Saved data entries
□ □ □ □ □

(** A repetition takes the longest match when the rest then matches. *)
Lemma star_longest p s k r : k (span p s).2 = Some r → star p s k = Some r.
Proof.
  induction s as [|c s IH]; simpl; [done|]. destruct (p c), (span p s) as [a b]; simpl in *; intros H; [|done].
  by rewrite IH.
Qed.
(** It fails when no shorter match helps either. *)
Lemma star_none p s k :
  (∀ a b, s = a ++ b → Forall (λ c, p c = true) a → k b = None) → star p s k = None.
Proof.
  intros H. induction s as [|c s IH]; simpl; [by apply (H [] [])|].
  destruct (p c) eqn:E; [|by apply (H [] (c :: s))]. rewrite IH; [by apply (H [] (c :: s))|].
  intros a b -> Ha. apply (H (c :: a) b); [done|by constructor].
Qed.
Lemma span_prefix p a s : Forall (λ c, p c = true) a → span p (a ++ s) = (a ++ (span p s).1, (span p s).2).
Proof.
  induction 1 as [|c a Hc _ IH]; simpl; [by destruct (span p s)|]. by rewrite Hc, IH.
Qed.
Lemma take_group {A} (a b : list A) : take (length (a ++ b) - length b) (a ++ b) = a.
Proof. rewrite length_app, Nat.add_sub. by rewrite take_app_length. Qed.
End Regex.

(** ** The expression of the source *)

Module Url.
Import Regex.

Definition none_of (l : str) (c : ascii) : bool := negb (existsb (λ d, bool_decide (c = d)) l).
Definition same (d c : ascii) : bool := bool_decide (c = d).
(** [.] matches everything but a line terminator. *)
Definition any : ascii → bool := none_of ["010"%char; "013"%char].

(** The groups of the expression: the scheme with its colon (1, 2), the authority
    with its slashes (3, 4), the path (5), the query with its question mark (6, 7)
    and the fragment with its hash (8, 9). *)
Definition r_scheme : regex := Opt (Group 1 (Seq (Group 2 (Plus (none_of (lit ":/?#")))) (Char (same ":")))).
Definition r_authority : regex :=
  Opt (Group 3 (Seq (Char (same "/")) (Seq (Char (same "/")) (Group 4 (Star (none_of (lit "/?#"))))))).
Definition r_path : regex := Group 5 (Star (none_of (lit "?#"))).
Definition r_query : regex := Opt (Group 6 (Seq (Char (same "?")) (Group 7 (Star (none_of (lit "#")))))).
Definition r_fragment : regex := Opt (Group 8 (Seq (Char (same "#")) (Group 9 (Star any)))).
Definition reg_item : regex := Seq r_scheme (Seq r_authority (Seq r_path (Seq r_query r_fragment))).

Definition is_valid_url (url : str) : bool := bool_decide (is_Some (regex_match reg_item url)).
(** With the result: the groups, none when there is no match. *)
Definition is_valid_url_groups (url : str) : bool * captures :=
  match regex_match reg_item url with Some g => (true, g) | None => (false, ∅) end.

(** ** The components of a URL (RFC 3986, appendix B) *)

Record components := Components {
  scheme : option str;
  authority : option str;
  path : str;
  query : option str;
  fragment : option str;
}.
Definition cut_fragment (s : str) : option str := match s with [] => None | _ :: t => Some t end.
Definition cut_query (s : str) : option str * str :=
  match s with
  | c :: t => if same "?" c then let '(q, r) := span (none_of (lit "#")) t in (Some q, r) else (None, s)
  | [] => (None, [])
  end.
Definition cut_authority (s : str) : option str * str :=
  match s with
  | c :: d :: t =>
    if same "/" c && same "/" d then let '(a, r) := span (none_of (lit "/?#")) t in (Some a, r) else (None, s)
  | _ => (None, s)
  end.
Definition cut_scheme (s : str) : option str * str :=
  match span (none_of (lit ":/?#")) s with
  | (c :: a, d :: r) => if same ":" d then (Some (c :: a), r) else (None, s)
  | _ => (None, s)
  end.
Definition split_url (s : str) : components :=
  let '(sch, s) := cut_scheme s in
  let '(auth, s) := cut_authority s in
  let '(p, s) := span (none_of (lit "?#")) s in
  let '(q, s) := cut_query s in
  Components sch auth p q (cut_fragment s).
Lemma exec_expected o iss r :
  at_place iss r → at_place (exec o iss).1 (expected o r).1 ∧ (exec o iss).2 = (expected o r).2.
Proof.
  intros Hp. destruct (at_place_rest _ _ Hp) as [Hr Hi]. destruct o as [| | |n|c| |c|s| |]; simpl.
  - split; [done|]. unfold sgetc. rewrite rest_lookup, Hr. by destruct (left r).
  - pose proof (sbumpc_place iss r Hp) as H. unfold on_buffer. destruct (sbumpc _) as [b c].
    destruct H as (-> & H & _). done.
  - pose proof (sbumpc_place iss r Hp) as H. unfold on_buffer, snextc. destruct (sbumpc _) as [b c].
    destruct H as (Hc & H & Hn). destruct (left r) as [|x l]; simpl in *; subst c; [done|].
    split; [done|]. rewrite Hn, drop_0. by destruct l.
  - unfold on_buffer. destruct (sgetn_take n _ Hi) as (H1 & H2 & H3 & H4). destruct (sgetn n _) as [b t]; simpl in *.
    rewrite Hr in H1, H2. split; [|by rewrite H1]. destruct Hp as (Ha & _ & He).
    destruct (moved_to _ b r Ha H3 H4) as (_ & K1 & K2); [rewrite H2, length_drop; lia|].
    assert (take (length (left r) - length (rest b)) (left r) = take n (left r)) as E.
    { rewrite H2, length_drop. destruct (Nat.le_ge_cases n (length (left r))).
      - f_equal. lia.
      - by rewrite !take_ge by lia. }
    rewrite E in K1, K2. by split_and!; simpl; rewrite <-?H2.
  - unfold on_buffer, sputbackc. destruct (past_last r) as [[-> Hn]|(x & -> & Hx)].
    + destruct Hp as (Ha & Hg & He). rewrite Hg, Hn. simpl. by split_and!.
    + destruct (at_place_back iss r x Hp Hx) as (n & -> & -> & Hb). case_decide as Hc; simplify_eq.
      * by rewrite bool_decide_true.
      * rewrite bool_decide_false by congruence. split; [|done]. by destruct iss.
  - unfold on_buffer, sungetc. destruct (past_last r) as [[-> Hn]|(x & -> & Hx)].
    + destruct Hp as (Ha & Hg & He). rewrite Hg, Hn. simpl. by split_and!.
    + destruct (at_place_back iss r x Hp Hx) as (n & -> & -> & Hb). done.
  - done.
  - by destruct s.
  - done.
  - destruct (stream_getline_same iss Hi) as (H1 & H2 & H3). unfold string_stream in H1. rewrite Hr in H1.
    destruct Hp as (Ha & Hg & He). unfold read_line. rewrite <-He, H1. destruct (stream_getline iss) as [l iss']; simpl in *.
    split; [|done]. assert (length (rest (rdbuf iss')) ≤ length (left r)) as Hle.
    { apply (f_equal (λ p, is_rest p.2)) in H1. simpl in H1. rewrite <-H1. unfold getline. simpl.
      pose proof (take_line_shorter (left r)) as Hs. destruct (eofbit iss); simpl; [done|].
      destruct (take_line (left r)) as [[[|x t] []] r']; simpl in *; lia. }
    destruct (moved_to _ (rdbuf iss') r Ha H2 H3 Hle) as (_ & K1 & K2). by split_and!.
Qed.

□ □ □ □ □

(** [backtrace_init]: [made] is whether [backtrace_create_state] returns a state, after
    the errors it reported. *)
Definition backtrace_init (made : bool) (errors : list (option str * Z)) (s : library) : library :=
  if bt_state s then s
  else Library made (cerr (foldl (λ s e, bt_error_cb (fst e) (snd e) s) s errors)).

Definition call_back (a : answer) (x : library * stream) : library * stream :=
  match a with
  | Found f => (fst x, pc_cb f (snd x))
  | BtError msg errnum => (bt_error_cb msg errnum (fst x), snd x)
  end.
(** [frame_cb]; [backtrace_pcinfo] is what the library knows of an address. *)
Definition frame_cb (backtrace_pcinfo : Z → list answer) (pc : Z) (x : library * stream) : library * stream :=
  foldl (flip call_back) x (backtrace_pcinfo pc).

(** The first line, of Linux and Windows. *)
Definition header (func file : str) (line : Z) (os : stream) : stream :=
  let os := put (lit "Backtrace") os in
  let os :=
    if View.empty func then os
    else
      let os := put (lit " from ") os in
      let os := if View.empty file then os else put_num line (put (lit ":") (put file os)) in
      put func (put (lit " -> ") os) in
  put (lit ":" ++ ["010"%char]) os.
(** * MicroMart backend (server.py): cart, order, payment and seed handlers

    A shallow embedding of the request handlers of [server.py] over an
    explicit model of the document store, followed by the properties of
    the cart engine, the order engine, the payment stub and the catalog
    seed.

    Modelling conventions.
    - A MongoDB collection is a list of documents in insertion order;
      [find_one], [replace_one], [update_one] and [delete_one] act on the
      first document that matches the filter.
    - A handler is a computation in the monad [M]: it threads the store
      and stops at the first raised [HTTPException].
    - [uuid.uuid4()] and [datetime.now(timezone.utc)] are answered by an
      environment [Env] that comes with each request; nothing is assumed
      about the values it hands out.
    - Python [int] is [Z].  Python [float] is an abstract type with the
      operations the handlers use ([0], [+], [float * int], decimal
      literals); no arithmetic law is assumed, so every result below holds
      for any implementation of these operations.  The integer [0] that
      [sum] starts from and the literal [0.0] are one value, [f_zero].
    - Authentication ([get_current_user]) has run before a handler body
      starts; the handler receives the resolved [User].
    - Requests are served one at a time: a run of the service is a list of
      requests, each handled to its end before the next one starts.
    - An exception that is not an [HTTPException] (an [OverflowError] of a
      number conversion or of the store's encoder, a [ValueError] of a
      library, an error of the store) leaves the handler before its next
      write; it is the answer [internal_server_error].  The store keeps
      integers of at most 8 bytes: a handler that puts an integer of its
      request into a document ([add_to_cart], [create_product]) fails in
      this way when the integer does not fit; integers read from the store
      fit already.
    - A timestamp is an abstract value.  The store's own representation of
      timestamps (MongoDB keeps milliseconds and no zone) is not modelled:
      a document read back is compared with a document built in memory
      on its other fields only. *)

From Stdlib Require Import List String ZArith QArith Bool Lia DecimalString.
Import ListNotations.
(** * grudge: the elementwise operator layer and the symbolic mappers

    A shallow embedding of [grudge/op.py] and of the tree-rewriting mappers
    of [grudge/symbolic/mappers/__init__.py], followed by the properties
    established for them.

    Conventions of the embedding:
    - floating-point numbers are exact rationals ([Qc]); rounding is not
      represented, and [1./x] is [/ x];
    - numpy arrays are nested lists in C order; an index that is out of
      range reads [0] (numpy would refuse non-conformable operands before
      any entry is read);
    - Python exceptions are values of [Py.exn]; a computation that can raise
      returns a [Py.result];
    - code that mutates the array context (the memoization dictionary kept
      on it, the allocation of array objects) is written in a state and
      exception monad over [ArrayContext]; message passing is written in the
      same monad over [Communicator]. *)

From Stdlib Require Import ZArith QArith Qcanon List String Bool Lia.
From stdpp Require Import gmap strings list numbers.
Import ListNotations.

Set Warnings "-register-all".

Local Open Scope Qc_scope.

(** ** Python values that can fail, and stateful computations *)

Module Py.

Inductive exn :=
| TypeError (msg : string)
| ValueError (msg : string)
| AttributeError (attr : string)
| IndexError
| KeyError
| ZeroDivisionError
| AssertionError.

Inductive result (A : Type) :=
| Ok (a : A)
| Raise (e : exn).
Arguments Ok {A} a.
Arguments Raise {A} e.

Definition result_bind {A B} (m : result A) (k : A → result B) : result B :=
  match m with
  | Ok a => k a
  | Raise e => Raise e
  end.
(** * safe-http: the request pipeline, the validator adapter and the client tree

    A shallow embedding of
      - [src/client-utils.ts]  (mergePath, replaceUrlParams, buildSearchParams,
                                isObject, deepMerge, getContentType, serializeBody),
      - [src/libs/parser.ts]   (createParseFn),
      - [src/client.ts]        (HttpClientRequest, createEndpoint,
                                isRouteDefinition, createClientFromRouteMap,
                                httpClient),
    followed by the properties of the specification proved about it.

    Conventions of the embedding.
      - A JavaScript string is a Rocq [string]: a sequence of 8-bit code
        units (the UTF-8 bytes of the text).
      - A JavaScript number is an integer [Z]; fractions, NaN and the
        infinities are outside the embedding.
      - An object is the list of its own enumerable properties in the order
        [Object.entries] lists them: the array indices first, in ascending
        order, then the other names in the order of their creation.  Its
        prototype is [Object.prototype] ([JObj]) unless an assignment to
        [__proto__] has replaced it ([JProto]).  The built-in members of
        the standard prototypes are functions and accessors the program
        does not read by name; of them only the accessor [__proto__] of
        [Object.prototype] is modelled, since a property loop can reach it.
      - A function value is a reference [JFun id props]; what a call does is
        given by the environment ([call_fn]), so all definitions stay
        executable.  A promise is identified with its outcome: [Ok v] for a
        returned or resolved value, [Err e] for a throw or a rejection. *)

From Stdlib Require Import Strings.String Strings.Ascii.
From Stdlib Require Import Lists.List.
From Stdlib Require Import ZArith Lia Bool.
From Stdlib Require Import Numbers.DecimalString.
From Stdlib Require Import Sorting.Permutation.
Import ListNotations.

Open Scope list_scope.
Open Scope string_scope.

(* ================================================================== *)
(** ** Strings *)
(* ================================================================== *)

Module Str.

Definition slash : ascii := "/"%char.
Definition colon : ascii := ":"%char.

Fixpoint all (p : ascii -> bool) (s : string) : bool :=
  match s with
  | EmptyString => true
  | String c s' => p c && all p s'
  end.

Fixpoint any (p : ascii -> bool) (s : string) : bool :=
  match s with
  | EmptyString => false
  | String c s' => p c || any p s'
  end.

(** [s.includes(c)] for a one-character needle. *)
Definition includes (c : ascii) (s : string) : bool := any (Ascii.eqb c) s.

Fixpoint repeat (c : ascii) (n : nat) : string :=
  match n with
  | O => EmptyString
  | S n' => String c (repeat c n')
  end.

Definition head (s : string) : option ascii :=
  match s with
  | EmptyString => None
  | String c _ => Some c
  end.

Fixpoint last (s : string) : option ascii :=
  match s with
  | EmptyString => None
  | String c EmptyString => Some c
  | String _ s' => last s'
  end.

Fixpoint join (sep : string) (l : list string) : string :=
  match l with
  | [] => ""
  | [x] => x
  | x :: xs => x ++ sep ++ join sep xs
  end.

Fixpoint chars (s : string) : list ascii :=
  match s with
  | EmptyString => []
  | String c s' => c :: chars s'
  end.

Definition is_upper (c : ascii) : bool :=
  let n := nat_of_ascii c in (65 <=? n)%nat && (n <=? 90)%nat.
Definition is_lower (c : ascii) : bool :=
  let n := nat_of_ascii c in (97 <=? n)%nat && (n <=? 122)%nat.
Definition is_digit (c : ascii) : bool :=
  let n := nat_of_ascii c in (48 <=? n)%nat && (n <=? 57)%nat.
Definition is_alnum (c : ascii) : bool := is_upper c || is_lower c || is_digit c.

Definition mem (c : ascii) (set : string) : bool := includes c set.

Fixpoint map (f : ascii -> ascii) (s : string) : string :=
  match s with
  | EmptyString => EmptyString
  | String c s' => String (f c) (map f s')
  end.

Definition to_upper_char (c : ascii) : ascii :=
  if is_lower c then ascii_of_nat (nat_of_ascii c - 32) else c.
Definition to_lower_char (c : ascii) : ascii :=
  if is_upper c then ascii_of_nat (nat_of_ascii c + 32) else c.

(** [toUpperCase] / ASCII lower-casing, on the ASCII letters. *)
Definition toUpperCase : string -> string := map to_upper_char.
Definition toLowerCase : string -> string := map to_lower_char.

□ □ □ □ □

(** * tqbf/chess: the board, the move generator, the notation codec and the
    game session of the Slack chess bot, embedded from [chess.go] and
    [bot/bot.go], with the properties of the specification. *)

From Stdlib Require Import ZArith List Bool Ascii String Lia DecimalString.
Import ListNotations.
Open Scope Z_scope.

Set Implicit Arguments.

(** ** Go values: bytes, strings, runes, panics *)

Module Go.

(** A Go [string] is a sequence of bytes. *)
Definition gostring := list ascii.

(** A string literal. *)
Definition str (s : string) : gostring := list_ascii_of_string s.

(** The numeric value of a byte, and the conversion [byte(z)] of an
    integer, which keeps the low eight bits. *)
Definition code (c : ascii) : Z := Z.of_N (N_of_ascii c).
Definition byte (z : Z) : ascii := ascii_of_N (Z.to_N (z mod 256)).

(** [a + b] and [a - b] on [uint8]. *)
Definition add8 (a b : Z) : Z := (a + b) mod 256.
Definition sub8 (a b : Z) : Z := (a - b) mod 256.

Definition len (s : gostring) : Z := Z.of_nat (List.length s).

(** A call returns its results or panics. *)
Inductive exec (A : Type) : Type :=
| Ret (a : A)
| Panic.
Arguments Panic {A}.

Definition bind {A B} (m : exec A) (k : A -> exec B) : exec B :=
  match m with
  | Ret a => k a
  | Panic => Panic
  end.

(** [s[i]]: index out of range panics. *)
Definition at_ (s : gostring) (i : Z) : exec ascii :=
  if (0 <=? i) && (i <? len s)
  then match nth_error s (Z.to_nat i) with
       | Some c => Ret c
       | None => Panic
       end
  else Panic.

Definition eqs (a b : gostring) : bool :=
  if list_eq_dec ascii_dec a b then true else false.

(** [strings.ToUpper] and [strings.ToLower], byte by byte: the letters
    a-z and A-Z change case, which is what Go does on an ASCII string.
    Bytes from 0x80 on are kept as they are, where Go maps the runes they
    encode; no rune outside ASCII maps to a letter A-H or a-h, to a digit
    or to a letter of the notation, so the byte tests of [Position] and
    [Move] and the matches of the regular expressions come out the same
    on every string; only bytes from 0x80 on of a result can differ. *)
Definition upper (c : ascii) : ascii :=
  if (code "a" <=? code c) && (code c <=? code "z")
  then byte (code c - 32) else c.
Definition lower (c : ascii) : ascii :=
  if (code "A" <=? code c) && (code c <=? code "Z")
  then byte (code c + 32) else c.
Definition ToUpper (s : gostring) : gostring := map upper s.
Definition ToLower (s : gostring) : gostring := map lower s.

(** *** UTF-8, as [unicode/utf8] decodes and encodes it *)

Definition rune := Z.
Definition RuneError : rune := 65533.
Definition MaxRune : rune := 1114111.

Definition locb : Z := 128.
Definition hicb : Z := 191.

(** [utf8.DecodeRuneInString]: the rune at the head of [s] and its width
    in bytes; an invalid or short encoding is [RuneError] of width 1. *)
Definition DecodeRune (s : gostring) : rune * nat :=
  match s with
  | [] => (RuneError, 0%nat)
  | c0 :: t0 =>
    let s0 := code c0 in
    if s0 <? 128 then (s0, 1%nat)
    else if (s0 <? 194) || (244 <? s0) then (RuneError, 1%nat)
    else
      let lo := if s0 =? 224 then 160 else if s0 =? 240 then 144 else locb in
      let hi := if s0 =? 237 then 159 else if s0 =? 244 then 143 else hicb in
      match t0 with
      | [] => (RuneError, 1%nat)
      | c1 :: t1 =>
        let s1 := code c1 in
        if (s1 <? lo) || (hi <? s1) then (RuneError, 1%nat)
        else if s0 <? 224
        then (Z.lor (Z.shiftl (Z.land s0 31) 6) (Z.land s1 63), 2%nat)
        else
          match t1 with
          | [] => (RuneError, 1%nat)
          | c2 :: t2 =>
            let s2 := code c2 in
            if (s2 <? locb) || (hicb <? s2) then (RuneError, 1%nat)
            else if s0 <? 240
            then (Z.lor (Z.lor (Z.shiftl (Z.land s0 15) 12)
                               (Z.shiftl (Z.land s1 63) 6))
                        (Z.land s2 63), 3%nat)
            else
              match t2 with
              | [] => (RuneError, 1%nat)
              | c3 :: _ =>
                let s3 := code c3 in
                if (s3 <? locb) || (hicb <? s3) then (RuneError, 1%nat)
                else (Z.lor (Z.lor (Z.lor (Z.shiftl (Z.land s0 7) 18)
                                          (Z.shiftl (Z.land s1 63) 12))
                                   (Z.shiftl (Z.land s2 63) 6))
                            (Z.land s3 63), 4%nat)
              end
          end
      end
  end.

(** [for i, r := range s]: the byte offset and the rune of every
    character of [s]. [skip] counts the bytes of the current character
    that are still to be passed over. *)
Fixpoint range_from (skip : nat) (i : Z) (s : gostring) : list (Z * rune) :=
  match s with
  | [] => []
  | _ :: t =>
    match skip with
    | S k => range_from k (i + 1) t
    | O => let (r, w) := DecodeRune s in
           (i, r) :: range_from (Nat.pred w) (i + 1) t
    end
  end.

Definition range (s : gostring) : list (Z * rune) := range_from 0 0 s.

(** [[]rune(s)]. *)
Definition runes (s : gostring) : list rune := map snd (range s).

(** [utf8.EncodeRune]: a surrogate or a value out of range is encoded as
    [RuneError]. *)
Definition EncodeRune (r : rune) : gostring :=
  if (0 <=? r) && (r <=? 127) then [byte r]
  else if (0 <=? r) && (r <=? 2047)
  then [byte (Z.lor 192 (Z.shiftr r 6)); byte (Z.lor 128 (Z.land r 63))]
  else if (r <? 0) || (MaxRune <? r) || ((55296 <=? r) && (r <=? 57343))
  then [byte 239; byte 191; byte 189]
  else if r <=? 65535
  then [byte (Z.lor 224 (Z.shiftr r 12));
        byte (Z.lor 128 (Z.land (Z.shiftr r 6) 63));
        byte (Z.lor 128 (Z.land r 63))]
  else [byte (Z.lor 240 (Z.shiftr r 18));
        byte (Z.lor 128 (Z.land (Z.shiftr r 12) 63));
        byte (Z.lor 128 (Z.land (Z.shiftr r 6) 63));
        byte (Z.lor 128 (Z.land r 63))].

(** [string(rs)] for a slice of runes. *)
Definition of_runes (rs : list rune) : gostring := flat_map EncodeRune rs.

□ □ □ □ □

What you need to do: Out of the data above, give again only the lines starting at the one holding "Lemma span_prefix p" and ending at the one holding "Import Regex.", unchanged.

Written solution:
Lemma span_prefix p a s : Forall (λ c, p c = true) a → span p (a ++ s) = (a ++ (span p s).1, (span p s).2).
Proof.
  induction 1 as [|c a Hc _ IH]; simpl; [by destruct (span p s)|]. by rewrite Hc, IH.
Qed.
Lemma take_group {A} (a b : list A) : take (length (a ++ b) - length b) (a ++ b) = a.
Proof. rewrite length_app, Nat.add_sub. by rewrite take_app_length. Qed.
End Regex.

(** ** The expression of the source *)

Module Url.
Import Regex.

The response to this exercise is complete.